§ Instructions to follow
In the listing below, locate the line containing "Lemma libressl_generation openssl" and the line containing "Lemma check_arguments_spec key". Output both of them and every line between, exactly as written, and nothing more.

------------------------------

(** A LibreSSL build is of the accessor generation from 2.7.0 on and of the
    struct-field generation before, whatever OpenSSL version it announces. *)
Lemma libressl_generation openssl v :
  (effective_version openssl (Some v) <? OPENSSL_1_1_0) = (v <? 0x2070000f).
Proof.
  unfold effective_version.
  destruct (Z.leb_spec 0x2070000f v), (Z.ltb_spec v 0x2070000f);
    try lia; reflexivity.
Qed.

(** ** Arguments accepted by the sanity checks *)

Lemma check_arguments_spec key n e d p q dmp1 dmq1 iqmp m :
  check_arguments key n e d p q dmp1 dmq1 iqmp m
  = if arguments_ok key n e d p q dmp1 dmq1 iqmp then Some (tt, m) else None.
Proof.
  unfold check_arguments, arguments_ok, grouped.
  destruct (non_null key); [|reflexivity].
  step (assert_run true m eq_refl).
  destruct (non_null n && non_null e); [|reflexivity].
  step (assert_run true m eq_refl).
  destruct (is_null d);
    match goal with |- assert ?b _ = _ => now destruct b end.
Qed.

Lemma arguments_ok_inv key n e d p q dmp1 dmq1 iqmp :
  arguments_ok key n e d p q dmp1 dmq1 iqmp = true →
  (∃ k, key = Some k) ∧ (∃ ln, n = Some ln) ∧ (∃ le, e = Some le)
  ∧ ((d = None ∧ p = None ∧ q = None ∧ dmp1 = None ∧ dmq1 = None ∧ iqmp = None)
     ∨ (∃ ld lp lq l1 l2 l3,
          d = Some ld ∧ p = Some lp ∧ q = Some lq ∧ dmp1 = Some l1
          ∧ dmq1 = Some l2 ∧ iqmp = Some l3)).
Proof.
  unfold arguments_ok, grouped.
  destruct key, n, e, d, p, q, dmp1, dmq1, iqmp; cbn; try discriminate;
    intros _; repeat split; eauto 15.
Qed.

(** ** Writing members and slots *)

Lemma set_key_twice k r1 r2 m : set_key k r2 (set_key k r1 m) = set_key k r2 m.
Proof. unfold set_key, with_keys. cbn. now rewrite insert_insert_eq. Qed.

Lemma keys_set_key k r m : keys (set_key k r m) !! k = Some r.
Proof. cbn. apply lookup_insert_eq. Qed.

Lemma store_key_run k r0 r m :
  keys m !! k = Some r0 → store_key (Some k) r m = Some (tt, set_key k r m).
Proof. intros H. cbn. now rewrite H. Qed.

Lemma set_member_run f k r m :
  keys m !! k = Some r →
  set_member f (Some k) m = Some (tt, set_key k (f r) m).
Proof.
  intros H. unfold set_member. step (load_key_run _ _ _ H).
  now apply store_key_run with r.
Qed.

(** One member assignment on a key that was just written. *)
Ltac assign_member :=
  match goal with
  | |- context [bind (set_member ?f (Some ?k)) ?cont (set_key ?k ?r ?m)] =>
      rewrite (bind_run _ cont _ _ _
                 (set_member_run f k r (set_key k r m) (keys_set_key k r m)));
      cbv beta; rewrite set_key_twice
  end.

------------------------------

§ Reply
Lemma libressl_generation openssl v :
  (effective_version openssl (Some v) <? OPENSSL_1_1_0) = (v <? 0x2070000f).
Proof.
  unfold effective_version.
  destruct (Z.leb_spec 0x2070000f v), (Z.ltb_spec v 0x2070000f);
    try lia; reflexivity.
Qed.

(** ** Arguments accepted by the sanity checks *)

Lemma check_arguments_spec key n e d p q dmp1 dmq1 iqmp m :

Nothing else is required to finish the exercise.